Yes, the island color was bleached 1x just to kill the pink undertones and to minimize the figure repetition on the slip-matched veneers, with a pre-mix tung oil aniline dye for color. Don’t believe everything you’ve read about oil anilines and UV colorfastness or lack there of.. 

I’m out on the east coast but feel free to hit me up with any questions you might have, and best of luck with your project. FYI, I’m my own worst critic when it comes to my own work...


----------



## PPD (Mar 19, 2018)

Ahhh gotcha- I’ve not seen butternut in our area, wonder if its an eastern tree? We’ll prolly be doing high grade white oak n I’m hoping to leave it natural if the shipment doesn’t arrive to pink. 

I love the beauty that comes along w/ living finishes (un-lacquered brass, marble, & natural wood) so am prepared for scratches, dings, and dents but we both work in rough & tumble fields n have animals so I’d like to give it an advantage & try to avoid ‘too much’ patina (its a fine line ya know?) ;p

Looked the DK color up in my book after your post but I haven’t used it...good to know the undertone is so finicky. Our space is open concept w/ West, East, and Northern light sources so it would pull blue & green in different areas, which would drive me crazy. 

Thinking I may have to tone each side differently depending on how the light mixture works out after the support wall is down...but have fingers crossed I can find a single color fix.

I’d not heard of the sutherland welles products before. Just spent some time looking @ the site & going over the data sheets...it all seems very well formulated! Have you used any of their hard coats?

If I remember correctly, you added cross link additive to your Superclear as well ya? I’d imagine that would help any potential adhesion issues like over application or if cuts slightly off?

Thanx for sharing the test results...thats exactly what I woulda gone through before applying so u saved me some serious time  I’m amazed there wasn’t any blushing when it failed! 

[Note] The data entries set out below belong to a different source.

(** * Epicycle animation: the numerical pipeline of [epicycles.py]

    A shallow embedding of the sampling, stitching, normalisation,
    Fourier selection and animation pre-computation functions, and the
    properties that the design document states about them.

    Modelling conventions.
    - A numpy [float64] is an exact real ([R]): rounding is not
      modelled.  The only IEEE special values the embedded code can
      produce from finite data come from a division by zero; they are
      kept explicit in [npfloat].
    - A Python [complex] / numpy [complex128] is a pair of reals.
    - A Python [int] that counts things is a [nat]; a DFT frequency is a [Z].
    - An (n, 2) numpy array is a list of points (rows).
    - A raised exception is the [Raise] outcome; the [while] loop of the
      stitcher runs on fuel, and [OutOfFuel] marks an exhausted bound.
    - The timings of the scene are Python integers, as shipped; their
      quotient is a float, and what the machine makes of it is left
      open: the scene takes the division as a parameter. *)

From Stdlib Require Import Reals Lra Lia List ZArith Bool Arith PeanoNat.
From Stdlib Require Import Permutation Sorted.
Import ListNotations.

Local Open Scope R_scope.

(* ------------------------------------------------------------------ *)
(** ** Exceptions *)

Inductive exn : Type :=
| IndexError
| OverflowError
| RuntimeError
| TypeError
| ValueError
| ZeroDivisionError.

Inductive outcome (A : Type) : Type :=
| Ok (a : A)
| Raise (e : exn)
| OutOfFuel.

Arguments Ok {A} a.
Arguments Raise {A} e.
Arguments OutOfFuel {A}.

Definition bind {A B : Type} (m : outcome A) (k : A -> outcome B) : outcome B :=
  match m with
  | Ok a => k a
  | Raise e => Raise e
  | OutOfFuel => OutOfFuel
  end.

Declare Scope py_scope.
Delimit Scope py_scope with py.
Notation "x <- m ;; k" := (bind m (fun x => k))
  (at level 61, m at next level, right associativity) : py_scope.
Notation "' pat <- m ;; k" := (bind m (fun x => match x with pat => k end))
  (at level 61, pat pattern, m at next level, right associativity) : py_scope.
Local Open Scope py_scope.

(** A loop or a comprehension that builds a list, one element per item,
    and stops at the first exception. *)
Fixpoint mapM {A B : Type} (f : A -> outcome B) (l : list A) : outcome (list B) :=
  match l with
  | [] => Ok []
  | x :: rest =>
      y <- f x ;;
      ys <- mapM f rest ;;
      Ok (y :: ys)
  end.

(* ------------------------------------------------------------------ *)
(** ** Comparisons on floats *)

Definition Rltb (a b : R) : bool := if Rlt_dec a b then true else false.
Definition Rleb (a b : R) : bool := if Rle_dec a b then true else false.
Definition Rgtb (a b : R) : bool := Rltb b a.
Definition Rgeb (a b : R) : bool := Rleb b a.
Definition Reqb (a b : R) : bool := if Req_dec_T a b then true else false.

(** The result of a numpy division: finite, or one of the IEEE specials. *)
Inductive npfloat : Type :=
| Fin (r : R)
| PInf
| NInf
| NaN.

(** [x >= thr] for a numpy float and a finite threshold: any comparison
    with NaN is false. *)
Definition np_ge (x : npfloat) (thr : R) : bool :=
  match x with
  | Fin r => Rgeb r thr
  | PInf => true
  | NInf => false
  | NaN => false
  end.

(** numpy scalar division: no exception, a warning and a special value. *)
Definition np_truediv (a b : R) : npfloat :=
  if Reqb b 0 then
    (if Reqb a 0 then NaN else if Rltb 0 a then PInf else NInf)
  else Fin (a / b).

(* ------------------------------------------------------------------ *)
(** ** Complex numbers and points *)

Definition complex : Type := (R * R)%type.

Definition Cre (z : complex) : R := fst z.
Definition Cim (z : complex) : R := snd z.
Definition C0 : complex := (0, 0).
Definition Cadd (a b : complex) : complex := (fst a + fst b, snd a + snd b).
Definition Cmul (a b : complex) : complex :=
  (fst a * fst b - snd a * snd b, fst a * snd b + snd a * fst b).
Definition Cscale (a : complex) (r : R) : complex := (fst a * r, snd a * r).
Definition Cabs (z : complex) : R := sqrt (fst z * fst z + snd z * snd z).
(** [np.exp] on a complex argument. *)
Definition Cexp (z : complex) : complex :=
  (exp (fst z) * cos (snd z), exp (fst z) * sin (snd z)).

(** A row of an (n, 2) array. *)
Definition point : Type := (R * R)%type.
Definition contour : Type := list point.

Definition psub (p q : point) : point := (fst p - fst q, snd p - snd q).
(** [np.linalg.norm] of a 2-vector. *)
Definition norm (v : point) : R := sqrt (fst v * fst v + snd v * snd v).

Definition point_eq_dec (p q : point) : {p = q} + {p <> q}.
Proof.
  destruct p as [a b], q as [c d].
  destruct (Req_dec_T a c) as [->|Hac]; [|right; congruence].
  destruct (Req_dec_T b d) as [->|Hbd]; [left; reflexivity|right; congruence].
Defined.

Realistically, we won’t be patient enough to give it 4 wks before normal life resumes but good to know it’ll be cured to such a tough film by then! I have no reservations about it....now to convince the Mr with your test results haha. 

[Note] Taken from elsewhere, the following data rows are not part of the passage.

(** * JSONForge: the query and transformation engine of [json.worker.ts]

    A shallow embedding of the jq-subset, JSONata-subset and Mongo-subset
    interpreters, of the shared path resolver [getNestedValue] and of the
    workflow engine, followed by the properties the specification states
    about them; then of further functions of the same worker (the RFC 6902
    patch generator, the structural diff, flattening, the profiler, data
    masking and search), with properties of their own and of the engine.

    Modelling conventions.
    - A JavaScript value is a [value]: [undefined], [null], booleans, numbers,
      strings, arrays and plain objects.  Numbers are the integers together
      with [NaN]; JavaScript holds the integers exactly up to [2^53], and a
      statement that depends on the digits of a number says so
      ([plainText]).  Numerals with a fraction or an exponent and the
      infinities are outside the model (the string-to-number conversion
      reads them as [NaN]: a statement that depends on a text being no
      number says so with [noNumeral]).  Strings are sequences of
      single-byte characters.
    - An object is its list of own properties in enumeration order:
      array-index keys first, ascending, then the other keys in insertion
      order ([define]).  Members inherited from the built-in prototypes
      (methods, [constructor], [__proto__]) are functions, not data, and are
      left out: a property read and [in] see own properties, and the indices
      and [length] of arrays and strings.  A statement that depends on a
      read that a prototype could answer says that the prototypes do not
      come in ([ownRead], [ownPath], [ordinary]).  An assignment [r[k] = v]
      ([obj_set]) defines an own property, except under the name
      [__proto__].
    - [String(v)] and [Number(v)] throw on an object that has a [toString]
      field of its own, and on an array that holds one: the interpreters and
      the workflow steps convert with [String_] and [Number_], which throw
      there ([printable] tells the values that have a string, [toString] and
      [toNumber] give the string and the number of those).
    - A JavaScript exception is the [Throw] result of the [Exc] monad, with
      the text [String(err)] would give.
    - Host facilities that are not code of the repository are parameters of
      the development: [JSON.parse], [RegExp], the collation behind
      [localeCompare] and the evaluation of a user function in a [custom]
      step, which gives the value it received as the call leaves it and
      what the call returns or throws.
      [JSON.stringify] is executable ([JSON_stringify]).  [Math.random]
      is an oracle, asked by the number of the call, and the size of a
      [Blob] is a parameter.
    - A function that fills an array or an object it was handed
      ([generatePatch], [computeDiff], [recurse], [profileRecursive],
      [searchRecursive]) returns what it pushes, or takes the structure and
      returns it.
    - Timings ([performance.now]) are not represented. *)

From Stdlib Require Import String Ascii List ZArith Bool Lia DecimalString.
From Stdlib Require Import Permutation.
From Stdlib Require Sorted OrderedTypeEx DecimalNat DecimalZ.
Import ListNotations.
Local Open Scope list_scope.
Local Open Scope string_scope.

(** ** Exceptions *)

Inductive Exc (A : Type) : Type :=
| Ok (a : A)
| Throw (msg : string).
Arguments Ok {A} a.
Arguments Throw {A} msg.

Definition bind {A B : Type} (m : Exc A) (f : A -> Exc B) : Exc B :=
  match m with
  | Ok a => f a
  | Throw e => Throw e
  end.

Notation "x <- m ;; k" := (bind m (fun x => k))
  (at level 61, m at next level, right associativity).

Fixpoint mapM {A B : Type} (f : A -> Exc B) (l : list A) : Exc (list B) :=
  match l with
  | [] => Ok []
  | x :: r => y <- f x ;; ys <- mapM f r ;; Ok (y :: ys)
  end.

(** [Array.prototype.filter] with a callback that may throw. *)
Fixpoint filterM {A : Type} (f : A -> Exc bool) (l : list A) : Exc (list A) :=
  match l with
  | [] => Ok []
  | x :: r => b <- f x ;; ys <- filterM f r ;; Ok (if b then x :: ys else ys)
  end.

(** A loop that goes on while its body says so ([Array.prototype.every],
    or a [for] whose body returns [false] from the function): left to
    right, stopping at the first [false]. *)
Fixpoint everyM {A : Type} (f : A -> Exc bool) (l : list A) : Exc bool :=
  match l with
  | [] => Ok true
  | x :: r => b <- f x ;; if b then everyM f r else Ok false
  end.

(** ** Strings *)

Module Str.

Definition code (c : ascii) : nat := nat_of_ascii c.

Definition between (lo hi : nat) (c : ascii) : bool :=
  Nat.leb lo (code c) && Nat.leb (code c) hi.

(** [\s] on single-byte characters: TAB, LF, VT, FF, CR, space and the
    no-break space. *)
Definition isSpace (c : ascii) : bool :=
  between 9 13 c || Nat.eqb (code c) 32 || Nat.eqb (code c) 160.

(** The characters the regular-expression dot does not match. *)
Definition isLineTerminator (c : ascii) : bool :=
  Nat.eqb (code c) 10 || Nat.eqb (code c) 13.

(** [\d] and [\w]. *)
Definition isDigit (c : ascii) : bool := between 48 57 c.

Definition isWord (c : ascii) : bool :=
  isDigit c || between 65 90 c || between 97 122 c || Nat.eqb (code c) 95.

Fixpoint all (p : ascii -> bool) (s : string) : bool :=
  match s with
  | EmptyString => true
  | String c r => p c && all p r
  end.

Fixpoint trimStart (s : string) : string :=
  match s with
  | EmptyString => EmptyString
  | String c r => if isSpace c then trimStart r else s
  end.

Fixpoint trimEnd (s : string) : string :=
  match s with
  | EmptyString => EmptyString
  | String c r =>
      match trimEnd r with
      | EmptyString => if isSpace c then EmptyString else String c EmptyString
      | r' => String c r'
      end
  end.

Definition trim (s : string) : string := trimEnd (trimStart s).

(** [s.split(sep)] for a one-character separator: never the empty list. *)
Fixpoint split (sep : ascii) (s : string) : list string :=
  match s with
  | EmptyString => [EmptyString]
  | String c r =>
      if Ascii.eqb c sep then EmptyString :: split sep r
      else match split sep r with
           | h :: t => String c h :: t
           | [] => [String c EmptyString]
           end
  end.

(** [s.split(/\s+/)]: [inSep] tells that the previous character was white
    space, so that a run of white space separates once. *)
Fixpoint splitWs (inSep : bool) (s : string) : list string :=
  match s with
  | EmptyString => [EmptyString]
  | String c r =>
      if isSpace c then
        if inSep then splitWs true r else EmptyString :: splitWs true r
      else match splitWs false r with
           | h :: t => String c h :: t
           | [] => [String c EmptyString]
           end
  end.

Definition startsWith (p s : string) : bool := prefix p s.

Definition endsWith (suf s : string) : bool :=
  let n := String.length suf in
  let m := String.length s in
  Nat.leb n m && String.eqb (substring (m - n) n s) suf.

(** The relative index of [slice]: negative counts from the end, and the
    result is clamped to [0 .. len]. *)
Definition relIndex (len i : Z) : Z :=
  if (i <? 0)%Z then Z.max (len + i) 0 else Z.min i len.

(** [s.slice(b, e)] and [s.slice(b)]. *)
Definition slice (b e : Z) (s : string) : string :=
  let len := Z.of_nat (String.length s) in
  let from := relIndex len b in
  let to := relIndex len e in
  substring (Z.to_nat from) (Z.to_nat (to - from)) s.

Definition sliceFrom (b : Z) (s : string) : string :=
  let len := Z.of_nat (String.length s) in
  let from := relIndex len b in
  substring (Z.to_nat from) (Z.to_nat (len - from)) s.

(** [s.indexOf(needle)] and [s.includes(needle)]. *)
Definition indexOf (needle s : string) : option nat := index 0 needle s.

Definition includes (needle s : string) : bool :=
  match indexOf needle s with
  | Some _ => true
  | None => false
  end.

Definition stripSuffix (suf s : string) : string :=
  if endsWith suf s then substring 0 (String.length s - String.length suf) s
  else s.

Fixpoint join (sep : string) (l : list string) : string :=
  match l with
  | [] => EmptyString
  | [x] => x
  | x :: r => x ++ sep ++ join sep r
  end.

Definition lower (c : ascii) : ascii :=
  if between 65 90 c || between 192 214 c || between 216 222 c
  then ascii_of_nat (code c + 32) else c.

Fixpoint toLowerCase (s : string) : string :=
  match s with
  | EmptyString => EmptyString
  | String c r => String (lower c) (toLowerCase r)
  end.

(** The longest prefix of characters satisfying [p], and what follows it. *)
Fixpoint span (p : ascii -> bool) (s : string) : string * string :=
  match s with
  | EmptyString => (EmptyString, EmptyString)
  | String c r =>
      if p c then let '(a, b) := span p r in (String c a, b)
      else (EmptyString, s)
  end.

Definition nonEmpty (s : string) : bool :=
  match s with
  | EmptyString => false
  | _ => true
  end.

Definition last (s : string) : option ascii :=
  match String.length s with
  | 0 => None
  | S n => String.get n s
  end.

I’d love to see the weathered gray white oak finishes! Are you not thrilled with the result?


----------



## Redux (Oct 27, 2018)

PPD said:


> Ahhh gotcha- I’ve not seen butternut in our area, wonder if its an eastern tree? We’ll prolly be doing high grade white oak n I’m hoping to leave it natural if the shipment doesn’t arrive to pink.
> 
> I love the beauty that comes along w/ living finishes (un-lacquered brass, marble, & natural wood) so am prepared for scratches, dings, and dents but we both work in rough & tumble fields n have animals so I’d like to give it an advantage & try to avoid ‘too much’ patina (its a fine line ya know?) ;p
> 
> ...


SWelles hard finishes, IMO, are only good when used over darker colors due to ambering. I’ve used tons of their finishes over the past 20 years, and have worked with founder and wood finishing guru, Frank Welles on a couple of award winning/publication projects. SWelles has more of a dedicated cult following including some top names in the interior design/architecture industry. With their finishes, it’s either you get it, or don’t get it kinda thing. They are minimalist finishes. A good example of the hard finish look can be found on a stock image photo licensing site, Alamy, under Gibson Farm House. I had used hard finishes on every surface there. I can’t post pics of that project due to a confidentiality agreement. 

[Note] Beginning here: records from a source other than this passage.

(** * Sensor power table generator: shader-table extraction and cross-reference

    A shallow embedding of [scripts/generate_sensor_power_table.py]
    and the properties of its parser, join and sort; then, in the
    modules [Patch] and [Subst], of the two patch scripts
    [scripts/update_energy_storage.py] and
    [scripts/update_shader_energy.py].

    Conventions of the embedding.
    - Python [str] is [string]; a character is a code point below 256.
    - Python [int] is [Z]; Python [float] is an IEEE-754 binary64 value,
      [spec_float] with precision 53 and maximal exponent 1024.
    - An exception is a value of [exn] carried by [Raise].
    - [Dict[int, Param1Entry]] keeps insertion order (the comprehension
      over [param1.values()] depends on it): an association list.
    - A row of [csv.DictReader] is a finite map from column names to an
      optional cell ([None] is the reader's filler for a short row). *)

From Stdlib Require Import ZArith Bool Lia.
From Stdlib Require Import Strings.Ascii Strings.String.
From Stdlib Require Import Floats.SpecFloat.
From Stdlib Require Import Sorting.Permutation Sorting.Sorted.
From stdpp Require Import base option list strings gmap.

Local Open Scope string_scope.
Local Open Scope Z_scope.

(** ** Characters and text *)

Module Text.

(** [ord(a)] *)
Definition ord (a : ascii) : nat := nat_of_ascii a.

(** [\d] on the modelled code points. *)
Definition is_digit (a : ascii) : bool :=
  ((48 <=? ord a) && (ord a <=? 57))%nat.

Did use cross linker for the Emtech. There is also a retarder for brushed applications. If you decide to go the Target Coatings route, best to check w/Jeff Weiss @ Target to see which product would befit your project. Just finished up a 5 month interior bleached/weathered gray white oak project with the Emtech 9000 flat in a brushed application. Their flat is not flat, probably having a 10+% sheen level. Was very happy with the product. 

Yeah, that DK color has a mind of its own, reading different colors in different planes. I have 4 variations of putty colors in my house including the DK color to account for different natural lighting conditions. 

The butternut is a north eastern species....Butternut Valley, NY...it's a relative cousin to black walnut w/identical figuring....aka white walnut

Sounds like you've got your work cut out for you. Good luck with the project!


----------



## ScottsPainting (Jan 21, 2018)

Nice!


----------